Connecting cesspools and coral

KAPAA — Human activities can impact reef health, making it less resilient, according to a recent study conducted by researchers with The Nature Conservancy, and Kauai-based marine biologist Katie Muzik thinks that’s the case on the island.

“I would say the cesspools on Kauai have an impact on the reefs because the hormones and chemicals from them travel into the ocean and affect all the sealife in ways we don’t even know about yet,” Muzik said. “Of course these other factors, like sediment and bleaching, have an effect as well.”

According to the state department of health, cesspools concentrate the wastewater in one location, often deep within the ground and in direct contact with groundwater, causing groundwater contamination.

In previous articles, Janice Okubo, DOH spokeswoman has told The Garden Island the groundwater flows into drinking water wells, streams and the ocean, harming public health and the environment, including beaches and coral reefs.

Currently, the state has a program in place to upgrade cesspool systems to septic systems and there’s a possibility of securing $10,000 in tax credits to do so, if you qualify.

However, Muzik said she thinks the state needs to be looking at different solutions because septic systems aren’t much better than cesspools when it comes to the possibility of water contamination.

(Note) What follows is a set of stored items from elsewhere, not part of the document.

(* ===== verification/SchedList.v ===== *)
(** * The list of threads

    [dll m pv l nx]: the objects at the addresses [l] are linked in that order
    by [next] and [prev], from [pv] to [nx].  [list_append] and [list_remove]
    of sched.c compute the list operations their names say. *)

From S2P Require Import Prelude CString Bytes Alloc Sched.
From stdpp Require Import options.
Import Sched.

Module SchedList.

Fixpoint dll (m : gmap Z thread) (pv : Z) (l : list Z) (nx : Z) : Prop :=
  match l with
  | [] => True
  | p :: l' => ∃ t, m !! p = Some t ∧ prev t = pv ∧ next t = hd nx l' ∧ dll m p l' nx
  end.

(** The links of two stores agree. *)
Definition links (t : thread) : Z * Z := (prev t, next t).
Definition same_links (m m' : gmap Z thread) (l : list Z) : Prop :=
  ∀ p, p ∈ l → links <$> m' !! p = links <$> m !! p.

Lemma dll_frame m m' l : ∀ pv nx, same_links m m' l → dll m pv l nx → dll m' pv l nx.
Proof.
  induction l as [|p l IH]; intros pv nx Hs H; [done|]. destruct H as (t & Ht & Hp & Hn & H).
  pose proof (Hs p ltac:(set_solver)) as E. rewrite Ht in E.
  destruct (m' !! p) as [t'|] eqn:Ht'; [|done]. injection E as E1 E2. exists t'.
  split_and!; [done|congruence|congruence|]. apply IH; [|done]. intros q Hq. apply Hs. set_solver.
Qed.

Definition last_or (pv : Z) (l : list Z) : Z := default pv (last l).

Lemma last_or_cons pv p l : last_or pv (p :: l) = last_or p l.
Proof. unfold last_or. by destruct l as [|q l] using rev_ind; [|rewrite app_comm_cons, !last_snoc]. Qed.

Lemma hd_app {A} (d : A) l1 l2 : hd d (l1 ++ l2) = hd (hd d l2) l1.
Proof. by destruct l1. Qed.

Lemma dll_app m l1 : ∀ pv l2 nx,
  dll m pv (l1 ++ l2) nx ↔ dll m pv l1 (hd nx l2) ∧ dll m (last_or pv l1) l2 nx.
Proof.
  induction l1 as [|p l1 IH]; intros pv l2 nx; simpl; [naive_solver|].
  rewrite last_or_cons. setoid_rewrite IH. rewrite hd_app. naive_solver.
Qed.

(** Changing the last [next], or the first [prev]. *)
Lemma dll_set_next m l p : ∀ pv nx nx',
  NoDup (l ++ [p]) → dll m pv (l ++ [p]) nx → dll (alter (set_next nx') p m) pv (l ++ [p]) nx'.
Proof.
  intros pv nx nx' Hnd [H1 H2]%dll_app. apply dll_app. split.
  - eapply dll_frame; [|exact H1]. intros q Hq. rewrite lookup_alter_ne; [done|].
    apply NoDup_app in Hnd as (_ & Hnd & _). intros ->. apply (Hnd q Hq). set_solver.
  - destruct H2 as (t & Ht & Hp & Hn & _). exists (set_next nx' t).
    by rewrite lookup_alter_eq, Ht.
Qed.

Lemma dll_set_prev m l p : ∀ pv nx pv',
  NoDup (p :: l) → dll m pv (p :: l) nx → dll (alter (set_prev pv') p m) pv' (p :: l) nx.
Proof.
  intros pv nx pv' [Hp Hnd]%NoDup_cons (t & Ht & _ & Hn & H). exists (set_prev pv' t).
  rewrite lookup_alter_eq, Ht. split_and!; [done|done|done|].
  eapply dll_frame; [|exact H]. intros q Hq. rewrite lookup_alter_ne; [done|]. intros ->. done.
Qed.

(** [l] is the list of threads. *)
Record thread_list {H T} (s : sched H T) (l : list Z) : Prop := {
  tl_dll : dll (threads s) 0 l 0;
  tl_head : threads_head s = hd 0 l;
  tl_tail : threads_tail s = last_or 0 l;
  tl_count : thread_count s = Z.of_nat (length l);
  tl_dom : ∀ p, is_Some (threads s !! p) ↔ p ∈ l;
  tl_nodup : NoDup l;
  tl_null : 0 ∉ l;
}.

Section List.
Context {H T : Type}.
Implicit Types s : sched H T.

Lemma thr_lookup s p t : threads s !! p = Some t → thr s p = t.
Proof. unfold thr. by intros ->. Qed.

(** Changes to the objects that keep the links keep the list. *)
Lemma thread_list_frame s s' l :
  (∀ p, links <$> threads s' !! p = links <$> threads s !! p) →
  threads_head s' = threads_head s → threads_tail s' = threads_tail s → thread_count s' = thread_count s →
  thread_list s l → thread_list s' l.
Proof.
  intros Hl Hh Ht Hc [D Eh Et Ec Hd Hn H0]. split; try congruence.
  - eapply dll_frame; [|exact D]. intros p _. apply Hl.
  - intros p. rewrite <- Hd, <- !not_eq_None_Some. specialize (Hl p).
    destruct (threads s !! p), (threads s' !! p); naive_solver.
Qed.

Lemma upd_links s p f q :
  (∀ t, links (f t) = links t) → links <$> threads (upd p f s) !! q = links <$> threads s !! q.
Proof.
  intros Hf. unfold upd. cbn [threads with_threads]. destruct (decide (p = q)) as [->|].
  - rewrite lookup_alter_eq. destruct (threads s !! q); simpl; [by rewrite Hf|done].
  - by rewrite lookup_alter_ne.
Qed.

Lemma thread_list_upd s l p f :
  (∀ t, links (f t) = links t) → thread_list s l → thread_list (upd p f s) l.
Proof. intros Hf. apply thread_list_frame; try done. intros q. by apply upd_links. Qed.

(** A new object at a fresh address goes to the end. *)
Lemma list_append_spec s l p t :
  thread_list s l → p ∉ l → p ≠ 0 →
  thread_list (list_append p (with_threads s (<[p := t]> (threads s)))) (l ++ [p]).
Proof.
  intros [D Eh Et Ec Hd Hn H0] Hp Hp0.
  assert (NoDup (l ++ [p])) as Hn' by (apply NoDup_app; split_and!; [done|set_solver|apply NoDup_singleton]).
  unfold list_append. rewrite (proj2 (Z.eqb_neq p 0) Hp0). cbv zeta.
  set (s1 := upd p (set_prev _) _).
  assert (threads s1 !! p = Some (set_prev (threads_tail s) (set_next 0 t))) as Hm1
    by (subst s1; cbn [threads upd with_threads threads_tail]; by rewrite !lookup_alter_eq, lookup_insert_eq).
  assert (∀ q, q ≠ p → threads s1 !! q = threads s !! q) as Hm1'
    by (intros q Hq; subst s1; cbn [threads upd with_threads]; by rewrite !lookup_alter_ne, lookup_insert_ne).
  assert (threads_head s1 = threads_head s ∧ threads_tail s1 = threads_tail s ∧ thread_count s1 = thread_count s)
    as (Eh1 & Et1 & Ec1) by done. clearbody s1. rewrite Et1.
  assert (dll (threads s1) 0 l 0) as D1.
  { eapply dll_frame; [|exact D]. intros q Hq. rewrite Hm1'; [done|]. intros ->. done. }
  assert (∀ x, is_Some (threads s1 !! x) ↔ x ∈ l ++ [p]) as Hd1.
  { intros x. destruct (decide (x = p)) as [->|Hx]; [rewrite Hm1|rewrite Hm1', Hd by done]; set_solver. }
  assert (0 ∉ l ++ [p]) as H01 by set_solver.
  destruct l as [|q l _] using rev_ind.
  - rewrite Et in *. change (negb (last_or 0 [] =? 0)) with false. cbv iota beta.
    split; cbn [threads threads_head threads_tail thread_count with_list]; auto.
    + exists (set_prev (last_or 0 []) (set_next 0 t)). done.
    + rewrite Ec1, Ec. done.
  - assert (threads_tail s = q) as Etq by (rewrite Et; unfold last_or; by rewrite last_snoc).
    assert (q ≠ 0 ∧ q ≠ p) as [Hq0 Hqp] by set_solver.
    rewrite Etq in *. rewrite (proj2 (Z.eqb_neq q 0) Hq0). cbn [negb].
    split; cbn [threads threads_head threads_tail thread_count with_list upd with_threads]; auto.
    + apply dll_app. split; [by apply (dll_set_next (threads s1) l q 0 0)|].
      exists (set_prev q (set_next 0 t)). rewrite lookup_alter_ne by done. unfold last_or. by rewrite last_snoc.
    + rewrite Eh1, Eh. by destruct l.
    + unfold last_or. by rewrite last_snoc.
    + rewrite Ec1, Ec, !length_app. simpl. lia.
    + intros x. by rewrite lookup_alter_is_Some.
Qed.

(** Unlinking: the two steps of [list_remove] on the store. *)
Definition unlink_prev (m : gmap Z thread) (pv nx : Z) : gmap Z thread :=
  if negb (pv =? 0) then alter (set_next nx) pv m else m.
Definition unlink_next (m : gmap Z thread) (pv nx : Z) : gmap Z thread :=
  if negb (nx =? 0) then alter (set_prev pv) nx m else m.

Lemma unlink_prev_dll m l nx nx' :
  NoDup l → 0 ∉ l → dll m 0 l nx → dll (unlink_prev m (last_or 0 l) nx') 0 l nx'.
Proof.
  intros Hn H0 D. unfold unlink_prev. destruct l as [|q l _] using rev_ind; [done|].
  unfold last_or. rewrite last_snoc. cbn [default]. simpl.
  rewrite (proj2 (Z.eqb_neq q 0)) by set_solver. by apply (dll_set_next m l q 0 nx).
Qed.

Lemma unlink_next_dll m pv pv' l :
  NoDup l → 0 ∉ l → dll m pv l 0 → dll (unlink_next m pv' (hd 0 l)) pv' l 0.
Proof.
  intros Hn H0 D. unfold unlink_next. destruct l as [|q l]; [done|]. cbn [hd].
  rewrite (proj2 (Z.eqb_neq q 0)) by set_solver. by apply (dll_set_prev m l q pv 0).
Qed.

Lemma unlink_prev_ne m pv nx q : q ≠ pv → unlink_prev m pv nx !! q = m !! q.
Proof. intros Hq. unfold unlink_prev. destruct (negb _); [by rewrite lookup_alter_ne|done]. Qed.
Lemma unlink_next_ne m pv nx q : q ≠ nx → unlink_next m pv nx !! q = m !! q.
Proof. intros Hq. unfold unlink_next. destruct (negb _); [by rewrite lookup_alter_ne|done]. Qed.

(** An object without its links. *)
Definition sans (t : thread) : thread := set_prev 0 (set_next 0 t).

Lemma alter_sans (f : thread → thread) (p q : Z) (m : gmap Z thread) :
  (∀ t, sans (f t) = sans t) → sans <$> alter f p m !! q = sans <$> m !! q.
Proof.
  intros Hf. destruct (decide (p = q)) as [->|]; [|by rewrite lookup_alter_ne].
  rewrite lookup_alter_eq. destruct (m !! q); simpl; [by rewrite Hf|done].
Qed.
Lemma unlink_prev_sans m pv nx q : sans <$> unlink_prev m pv nx !! q = sans <$> m !! q.
Proof. unfold unlink_prev. destruct (negb _); [by apply alter_sans|done]. Qed.
Lemma unlink_next_sans m pv nx q : sans <$> unlink_next m pv nx !! q = sans <$> m !! q.
Proof. unfold unlink_next. destruct (negb _); [by apply alter_sans|done]. Qed.

Lemma last_or_in l : last_or 0 l = 0 ∨ last_or 0 l ∈ l.
Proof.
  destruct l as [|q l _] using rev_ind; [by left|right]. unfold last_or. rewrite last_snoc. set_solver.
Qed.
Lemma hd_in l : hd 0 l = 0 ∨ hd 0 l ∈ l.
Proof. destruct l; [by left|right; set_solver]. Qed.

(** The state [list_remove] computes. *)
Lemma list_remove_eq s l1 p l2 :
  thread_list s (l1 ++ p :: l2) →
  list_remove p s =
  with_threads (with_list s (hd 0 (l1 ++ l2)) (last_or 0 (l1 ++ l2)) (thread_count s - 1))
    (alter (set_prev 0) p (alter (set_next 0) p
       (unlink_next (unlink_prev (threads s) (last_or 0 l1) (hd 0 l2)) (last_or 0 l1) (hd 0 l2)))).
Proof.
  intros [D Eh Et Ec Hd Hn H0]. apply dll_app in D as [D1 (t & Ht & Hp & Hnx & D2)].
  apply NoDup_app in Hn as (Hn1 & Hn12 & [Hp2 Hn2]%NoDup_cons).
  assert (p ≠ 0) as Hp0 by set_solver. unfold list_remove. rewrite (proj2 (Z.eqb_neq p 0) Hp0).
  rewrite (thr_lookup s p t Ht), Hp, Hnx. cbv zeta.
  set (s1 := if negb (last_or 0 l1 =? 0) then _ else _).
  assert (threads s1 = unlink_prev (threads s) (last_or 0 l1) (hd 0 l2)) as E1
    by (subst s1; unfold unlink_prev; by destruct (negb _)).
  assert (thr s1 p = t) as Ht1.
  { apply thr_lookup. rewrite E1, unlink_prev_ne; [done|]. intros E. destruct (last_or_in l1) as [E0|Hin].
    - by rewrite E0 in E.
    - apply (Hn12 p); [by rewrite E|apply list_elem_of_here]. }
  rewrite Ht1, Hp, Hnx.
  assert (s1 = with_threads (with_list s (hd (hd 0 l2) l1) (threads_tail s) (thread_count s))
    (unlink_prev (threads s) (last_or 0 l1) (hd 0 l2))) as ->.
  { rewrite <- E1. subst s1. destruct l1 as [|q l1]; [done|].
    assert (last_or 0 (q :: l1) ≠ 0) as Hz by (rewrite last_or_cons; unfold last_or;
      destruct l1 as [|r l1 _] using rev_ind; simpl; [set_solver|rewrite last_snoc; set_solver]).
    rewrite (proj2 (Z.eqb_neq _ 0) Hz). cbn [negb].
    unfold upd, with_threads, with_list. simpl. by destruct s; simpl in *; subst. }
  assert (last_or 0 (l1 ++ p :: l2) = if decide (l2 = []) then p else last_or 0 (l1 ++ l2)) as El.
  { unfold last_or. destruct l2 as [|x l2 _] using rev_ind; [by rewrite last_snoc|].
    rewrite decide_False by (by destruct l2). by rewrite app_comm_cons, !app_assoc, !last_snoc. }
  rewrite El in Et. clear -Et H0 Eh. unfold unlink_next. destruct s. cbn in Et. destruct l2 as [|r l2].
  - rewrite !app_nil_r. reflexivity.
  - cbn [hd]. rewrite (proj2 (Z.eqb_neq r 0)) by set_solver. cbn [negb].
    rewrite decide_False in Et by done. rewrite Et, hd_app. reflexivity.
Qed.

Lemma list_remove_spec s l1 p l2 :
  thread_list s (l1 ++ p :: l2) →
  let s' := list_remove p s in
  thread_list (with_threads s' (delete p (threads s'))) (l1 ++ l2) ∧
  (∀ q, sans <$> threads s' !! q = sans <$> threads s !! q).
Proof.
  intros TL s'. subst s'. rewrite (list_remove_eq s l1 p l2 TL).
  destruct TL as [D Eh Et Ec Hd Hn H0]. apply dll_app in D as [D1 (t & Ht & Hp & Hnx & D2)].
  pose proof Hn as (Hn1 & Hn12 & [Hp2 Hn2]%NoDup_cons)%NoDup_app.
  set (m1 := unlink_prev (threads s) (last_or 0 l1) (hd 0 l2)).
  set (m2 := unlink_next m1 (last_or 0 l1) (hd 0 l2)).
  assert (∀ q, sans <$> m2 !! q = sans <$> threads s !! q) as Hs
    by (intros q; subst m2 m1; by rewrite unlink_next_sans, unlink_prev_sans).
  cbn [threads with_threads with_list]. split.
  2:{ intros q. rewrite !alter_sans by done. apply Hs. }
  assert (dll m2 0 (l1 ++ l2) 0) as D.
  { apply dll_app. split.
    - eapply dll_frame; [|apply (unlink_prev_dll (threads s) l1 p (hd 0 l2)); [done|set_solver|done]].
      intros q Hq. subst m2. rewrite unlink_next_ne; [done|]. intros E. destruct (hd_in l2) as [E0|Hin].
      + apply H0. rewrite <- E0, <- E. apply elem_of_app. by left.
      + apply (Hn12 q Hq). rewrite E. by apply list_elem_of_further.
    - apply (unlink_next_dll m1 p); [done|set_solver|]. eapply dll_frame; [|exact D2].
      intros q Hq. subst m1. rewrite unlink_prev_ne; [done|]. intros E. destruct (last_or_in l1) as [E0|Hin].
      + apply H0. rewrite <- E0, <- E. apply elem_of_app. right. by apply list_elem_of_further.
      + apply (Hn12 q); [by rewrite E|]. by apply list_elem_of_further. }
  assert (p ∉ l1 ++ l2) as Hpl by set_solver.
  split; cbn [threads threads_head threads_tail thread_count with_list with_threads]; auto.
  - eapply dll_frame; [|exact D]. intros q Hq.
    by rewrite lookup_delete_ne, !lookup_alter_ne by (intros ->; done).
  - rewrite Ec, !length_app. simpl. lia.
  - intros q. destruct (decide (q = p)) as [->|Hq].
    + rewrite lookup_delete_eq. split; [by intros [? ?]|done].
    + rewrite lookup_delete_ne, !lookup_alter_ne by done.
      assert (is_Some (m2 !! q) ↔ is_Some (threads s !! q)) as ->.
      { specialize (Hs q). rewrite <- !not_eq_None_Some. destruct (m2 !! q), (threads s !! q); naive_solver. }
      rewrite Hd. set_solver.
  - apply NoDup_app. split_and!; [done|set_solver|done].
  - set_solver.
Qed.
End List.
End SchedList.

Carl Berg, local water expert and coordinator for Surfrider Kauai’s Blue Water Taskforce, in a June 27 TGI article, explained that septic systems “don’t take out anything really except the bacteria.”

“They release nitrogen into the groundwater, and all these pharmaceuticals and personal care products,” Berg told TGI.

Berg and Muzik both urge the state to look at alternative ways of waste management on the island, such as systems that can recycle black water into water clean enough to be used in irrigation.

“We must use the technology available to decrease release of toxic materials from land to sea,” Muzik said.

The Nature Conservancy of Hawaii’s study was conducted in partnership with the National Oceanic and Atmospheric Administration (NOAA) and Marine Applied Research Center.

It looked at the reefs of West Hawaii after a major bleaching event in 2015 caused significant damage. At the sites surveyed, rates of partially or fully bleached coral colonies ranged from 38% to 92%, with more than 90% mortality in some sites.

“Rising sea surface temperatures are a threat to corals globally, but man-made threats are adding more stress to reefs in West Hawaii,” said Eric Conklin, the Conservancy’s director of Marine Science, who presented the study results at last week’s 13th International Coral Reef Symposium.

He added: “To make our reefs more resilient, we need to manage the threats that we can, like reducing fishing pressure on fish that protect reef health by keeping them clean of harmful algae; or reducing runoff of sediments from coastal development and nutrients from outdated wastewater treatment systems.”

The goal of the study was to assess the condition of the reefs and to identify actions that managers and local community members can take to help restore and protect their reefs and nearshore fisheries from further damage. With the planet facing another record hot year, experts say there is considerable urgency to the research.

Researchers sought to assess the condition of the reefs of South Kohala and North Kona, and to identify factors that lead to resilience, or the ability of a reef to recover from extreme events such as coral bleaching.

“Ocean waters are getting hotter and more acidic, and that’s bad news for coral reefs,” said Conklin. “What we have been doing is not sufficient to protect reefs into the future, so the fundamental question is: What can we do to best assure reefs survive in a changing climate?”

Chad Wiggins, the Conservancy’s Hawaii Island marine director, said managers have limited resources to protect reefs and need to make tough choices about where and on what to work. “To do this we need to understand which reefs have the best chance of surviving into the future. This means understanding which reefs are healthiest, as well as which are doing poorly and why,” he said.

To help answer those questions, the Conservancy and its partners conducted detailed surveys along the West Hawaii coastline, with a focus on the reefs of North Kona and South Kohala. The work involved nearly 200 dives at 40 sites from Kawaihae to Keauhou.

Initially, they’ve found major factors that influence coral resilience are the particular species of coral, which reefs have new corals readily settling on available surfaces; and how much of the reef has already been invaded by algae, which compete with coral.

Also evident from the study is that human threats impact reef health. These include overfishing of seaweed-eating fish, sedimentation and nutrient pollution, all of which make reefs less resilient and more susceptible to further damage.

The study, funded by the NOAA Coral Reef Conservation Program, was co-authored by Jeffrey Maynard of the Marine Applied Research Center, and Jonathan Martinez, Danielle Jayewardene, Douglas Harper and Lani Watson, all of the National Oceanic and Atmospheric Administration.

The immediate next step is to present the survey results to government and community partners, so they can begin incorporating resilience into their management actions.